In Mr. Honderich’s presentation, he acknowledged The Toronto Star’s commitment to covering issues of public interest for such a large diversity of people. He recognized the challenges of cultural values and belief altering one’s perspectives on a particular subject or issue, but says it is essential to reflect these issues in mainstream media.

Mr. Honderich called this interaction, ‘the dialogue on diversity'.

Topics have been featured in the Toronto Star that have created heated discussion, not only within Toronto’s multicultural environment but nation wide. Some of the issues discussed within the presentation included the debate on whether Sikhs within the RCMP should be allowed to wear their traditional turbans while on the job to whether the singing of Christmas Carols in public schools should be banned.

To some, these issues seemed unimportant but were seen as essential in the eyes of Mr. Honderich in regards to the dialogue on diversity.

Although these topics were not specific to Ghana, the discussion of dialogue on diversity is taking place within Africa and here, local media has its own cultural conversations to report.

A recent example is Ghanaian President John Atta Mills’ refusal to legalize homosexuality in exchange for the continued support of foreign aid from British Prime Minister David Cameron – a leading news story which has been causing heated reaction and debate nationally and internationally.

Although many Africans strongly oppose homosexuality and believe it is a foreign concept brought in by Westerners, a minority of the population support gay rights or claim to be gay themselves.

This includes gay rights activist who goes under the alias of Prince.
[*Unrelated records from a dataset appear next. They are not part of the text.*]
(* ===== verification/Asg.v ===== *)
(** * Service governance (commands/its_asg.rs and its_asg/)

    The AxelarServiceGovernance contract (ASG) of a chain is deployed through
    the chain's CREATE3 factory, verified, and made the owner of the gateway and
    of the ITS.  Every transaction is reviewed, signed, written to a journal file
    of its chain, sender and target, and only then broadcast; a rerun recovers
    it from the file.  The state has the environment, the journal and archive
    files, the configuration text under review, and the trace of what was
    verified, asked, written and sent. *)

From Stdlib Require Import Ascii.
From Stdlib Require String.
From S2P Require Import Prelude Types Retry Journal Chain Plan Config Json Cosmos Target Checkpoints EvmSteps CosmosSteps LoadNet LoadEngine Propose.

(** ** Data (its_asg/types.rs) *)

Record Options : Type := mkOptions {
  op_from : Address;
  op_config : option string;
  op_rpc_url : option string;
  op_artifact : option string;
  op_apply : bool;
  op_confirm_mainnet : bool
}.

Inductive AsgAction : Type :=
  | DeployAsg (options : Options) (salt : option string)
  | HandoffAsg (options : Options) (asg : option Address).

Record Settings : Type := mkSettings {
  se_deployer : Address;
  se_salt : string;
  se_legacy_asg : Address;
  se_operator : Address;
  se_delay : Z;
  se_hub_chain_id : string
}.

(** [original], the configuration text, is in the state. *)
Record AsgContext : Type := mkAsgContext {
  cx_network : Network;
  cx_path : string;
  cx_key : string;
  cx_chain_id : Z;
  cx_rpc : string;
  cx_gateway : Address;
  cx_its : Address;
  cx_configured_asg : option Address;
  cx_create3 : option Address;
  cx_artifact_path : string;
  cx_settings : Settings
}.

Inductive TransactionAction : Type := Deploy (asg : Address) | Handoff (asg : Address).

Record Artifact : Type := mkArtifact {
  ar_contract_name : string;
  ar_bytecode : bytes;
  ar_deployed_bytecode : bytes
}.

Record Deployment : Type := mkDeployment {
  de_address : Address;
  de_request : TransactionRequest;
  de_runtime : bytes;
  de_artifact : Artifact
}.

Record Roles : Type := mkRoles {
  ro_gateway_owner : Address;
  ro_gateway_operator : Address;
  ro_its_owner : Address;
  ro_sender_is_its_operator : bool;
  ro_asg_is_its_operator : bool
}.

(** The request, its [transaction_type] field beside it. *)
Record SavedTransaction : Type := mkSaved {
  sv_request : TransactionRequest;
  sv_transaction_type : option Z;
  sv_raw : bytes
}.

(** Why a recorded transaction can no longer execute. *)
Inductive Evidence : Type :=
  | SucceededIn (block : Z)
  | RevertedIn (block : Z)
  | NonceConsumed (nonce head : Z).

#[export] Instance TxKind_eq_dec : EqDecision TxKind.
Proof. solve_decision. Defined.
#[export] Instance TransactionRequest_eq_dec : EqDecision TransactionRequest.
Proof. solve_decision. Defined.
#[export] Instance TransactionAction_eq_dec : EqDecision TransactionAction.
Proof. solve_decision. Defined.

(** ** Interfaces *)

(** Encodings (alloy, serde_json) and URLs (reqwest). *)
Class AsgLib : Type := {
  (** [TxEnvelope::decode_2718(&mut raw)], with the bytes it leaves. *)
  decode_rest : bytes -> option (TxEnvelope * bytes);
  saved_json : SavedTransaction -> bytes;
  saved_of : bytes -> option SavedTransaction;
  (** The tuple a journal file is named after. *)
  identity_json : option Z -> option Address -> option TxKind -> bytes;
  (** Gateway, chain, address, delay, operator. *)
  asg_constructor : Address -> string -> string -> Z -> Address -> bytes;
  artifact_of : bytes -> option Artifact;
  address_of_json : Json -> option Address;
  (** [serde_json::from_slice] and [to_string_pretty]. *)
  json_of : bytes -> option Json;
  pretty_json : Json -> bytes;
  (** The URL parses, with scheme [http] or [https] and a host. *)
  http_url : string -> bool
}.

(** The views of the contracts, at a block hash or at the latest block, the
    files, and a legacy transaction filled and signed with a key. *)
Class AsgNode (E : Type) : Type := {
  resolve_checkout : Network -> option string -> E -> result string * E;
  read_config : string -> E -> result bytes * E;
  write_config : string -> bytes -> E -> result () * E;
  read_artifact_file : string -> E -> result bytes * E;
  code_at : B256 -> Address -> E -> result bytes * E;
  (** The error is its text. *)
  code_finalized : Address -> E -> (string + bytes) * E;
  managed_gateway : Address -> E -> result Address * E;
  is_operator_at : B256 -> Address -> Address -> E -> result bool * E;
  gov_gateway : B256 -> Address -> E -> result Address * E;
  gov_operator : option B256 -> Address -> E -> result Address * E;
  gov_delay : B256 -> Address -> E -> result Z * E;
  gov_chain : B256 -> Address -> E -> result string * E;
  gov_address : B256 -> Address -> E -> result string * E;
  gov_chain_hash : B256 -> Address -> E -> result B256 * E;
  gov_address_hash : B256 -> Address -> E -> result B256 * E;
  count_at : Z -> Address -> E -> result Z * E;
  sign_legacy : string -> TransactionRequest -> E -> result TxEnvelope * E;
  (** [get_receipt] of a pending transaction, within 120 seconds. *)
  pending_receipt : B256 -> E -> result Receipt * E;
  (** A file access that may fail; a lock that may be taken. *)
  file_access : E -> result () * E;
  take_lock : E -> result () * E;
  (** The delay of a retry, in milliseconds. *)
  sleep_ms : Z -> E -> E
}.

(** ** Settings and configuration (its_asg/config.rs, factory.rs, rpc.rs) *)

Definition GOVERNANCE_ADDRESS : string := "axelar10d07y265gmmuvt4z0w9aw880jnsr700j7v9daj".
Definition GOVERNANCE_CHAIN : string := "axelar".

Definition settings (network : Network) : result Settings :=
  match network with
  | Mainnet => Ok (mkSettings 0xB1209B087e544785138784A50933d163A9087a7D "v6.0.4-axelar"
                     0x7Acbae6CBa67d78AAf69e47000884aE00F9B2525 0xc8a8399c3D1207f4e109673be7047604737c1D56
                     259200 "axelar-dojo-1")
  | Testnet => Ok (mkSettings 0x81e63eA8F64FEdB9858EB6E2176B431FBd10d1eC "v6.1.0"
                     0xb55A09E9fde39755c39EF9A7911431Ba0c96332A 0x6e079CD1c6bBb72680DeDF2687d711AE9427eE8e
                     300 "axelar-testnet-lisbon-3")
  | _ => bail "ASG deployment/handoff supports testnet and mainnet only"
  end.

(** [Path::parent] of a path without doubled or trailing slashes. *)
Fixpoint last_slash (s : string) : option (string * string) :=
  match s with
  | EmptyString => None
  | String c rest =>
      match last_slash rest with
      | Some (a, b) => Some (String c a, b)
      | None => if Ascii.eqb c "/"%char then Some (EmptyString, rest) else None
      end
  end.
Definition path_parent (p : string) : option string :=
  match last_slash p with
  | Some (EmptyString, EmptyString) => None
  | Some (EmptyString, _) => Some "/"
  | Some (a, _) => Some a
  | None => if bool_decide (p = "") then None else Some ""
  end.
Definition deployments_root (p : string) : result string :=
  ok_or (a ← path_parent p; b ← path_parent a; path_parent b) "cannot derive deployments root".

Definition SDK_ARTIFACT : string :=
  gmp_sdk +:+ "governance/AxelarServiceGovernance.sol/AxelarServiceGovernance.json".

Section Configuration.
Context `{AsgLib, ConfigLib, CosmosAccounts, HashOrder}.

Definition required_address (cfg : ChainConfig) (name : string) : result Address :=
  text ← contract_address_by_name cfg name;
  value ← ok_or (parse_address text) "invalid address";
  _ ← ensure_ok (negb (value =? 0)) "address is zero";
  Ok value.

Definition optional_address (cfg : ChainConfig) (name : string) : result (option Address) :=
  match contracts ← cc_contracts cfg; entry ← contracts !! name; entry_address entry with
  | None => Ok None
  | Some text => Some <$> ok_or (parse_address text) "invalid address"
  end.

(** [RecordedFactory] of the extra fields. *)
Definition recorded_factory (entry : ContractEntry) : result (option Address) :=
  match entry_extra entry !! "create3Deployer" with
  | None | Some JNull => Ok None
  | Some v => Some <$> ok_or (address_of_json v) "invalid create3Deployer"
  end.

Definition configured_factory (cfg : ChainConfig) : result (option Address) :=
  match cc_contracts cfg with
  | None => Ok None
  | Some contracts =>
      recorded ← match contracts !! "AxelarServiceGovernance" with
                 | Some entry => recorded_factory entry
                 | None => Ok None
                 end;
      selected ← match recorded with
                 | Some address => Ok (Some address)
                 | None =>
                     match entry ← contracts !! "Create3Deployer"; entry_address entry with
                     | None => Ok None
                     | Some text => Some <$> ok_or (parse_address text) "invalid address"
                     end
                 end;
      _ ← ensure_ok (negb (bool_decide (selected = Some 0))) "configured CREATE3 factory is zero";
      Ok selected
  end.

Definition rpc_url (configured selected : option string) : result string :=
  value ← ok_or (match selected with Some v => Some v | None => configured end) "missing EVM rpc";
  _ ← ensure_ok (http_url value) "ASG RPC URL must use HTTP or HTTPS";
  Ok value.

(** The context of a chain in a configuration. *)
Definition context_of (network : Network) (chain : string) (options : Options) (path : string) (config : ChainsConfig)
    : result AsgContext :=
  s ← settings network;
  _ ← ensure_ok (bool_decide (ax_chain_id (cfg_axelar config) = Some (se_hub_chain_id s)))
        "Axelar network mismatch in config";
  '(key, cfg) ← ok_or (List.find (fun '(key, cfg) =>
                   eq_ignore_ascii_case key chain || eq_ignore_ascii_case (axelar_id_or cfg key) chain)
                   (hash_iter (cfg_chains config))) "chain not found";
  _ ← ensure_ok (bool_decide (cc_chain_type cfg = Some "evm")) "ASG handoff requires an EVM chain";
  gateway ← ok_or (contracts ← cc_contracts cfg; contracts !! "AxelarGateway") "not deployed yet";
  _ ← ensure_ok (bool_decide ((v ← entry_extra gateway !! "connectionType"; as_str v) = Some "amplifier"))
        "this command supports amplifier gateways only";
  artifact_path ← match op_artifact options with
                  | Some p => Ok p
                  | None => root ← deployments_root path; Ok (root +:+ "/" +:+ SDK_ARTIFACT)%string
                  end;
  gateway ← required_address cfg "AxelarGateway";
  its ← required_address cfg "InterchainTokenService";
  configured_asg ← optional_address cfg "AxelarServiceGovernance";
  create3 ← configured_factory cfg;
  chain_id ← ok_or (cc_evm_chain_id cfg) "missing EVM chainId";
  rpc ← rpc_url (cc_rpc cfg) (op_rpc_url options);
  Ok (mkAsgContext network path key chain_id rpc gateway its configured_asg create3 artifact_path s).
End Configuration.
Prince met with Mr. Honderich during his visit to Ghana and described the circumstances under which homosexuals live in the country as a ‘difficult thing’. In a column written by Mr. Honderich inspired by his visit with Prince, he writes “[Prince] no longer feels safe, adding police harassment has spiked dramatically.”

In regards to Ghana’s dialogue on diversity, Chair of the Ghana Journalists Association Ado Yeboah-Afari referred to the press reaction to the homosexuality debate as ‘hysterical’.

When asked by participants to share his own opinion, Mr. Honderich explained that homosexuality is legal in Canada and described the process it took to get there – highlighting that many people in Canada were also opposed to the notion. Nonetheless, it is the media’s job and responsibility to cover the issue unbiasedly from both sides.

In addition to the presentation held at the GJA Press Centre, Mr. Honderich was kept busy with multiple media engagements. He paid visit to two of Ghana’s leading radio stations, Joy FM and Citi FM and spent time speaking with young professionals of the Journalists for Human Rights Student Chapter at the African University College of Communication.

He also facilitated a panel discussion at the residents of the Canadian High Commissioners and met with over 70 students from Communication Studies of the Islamic University College, Ghana and worked alongside management at Ghana’s leading independent newspaper, The Daily Guide.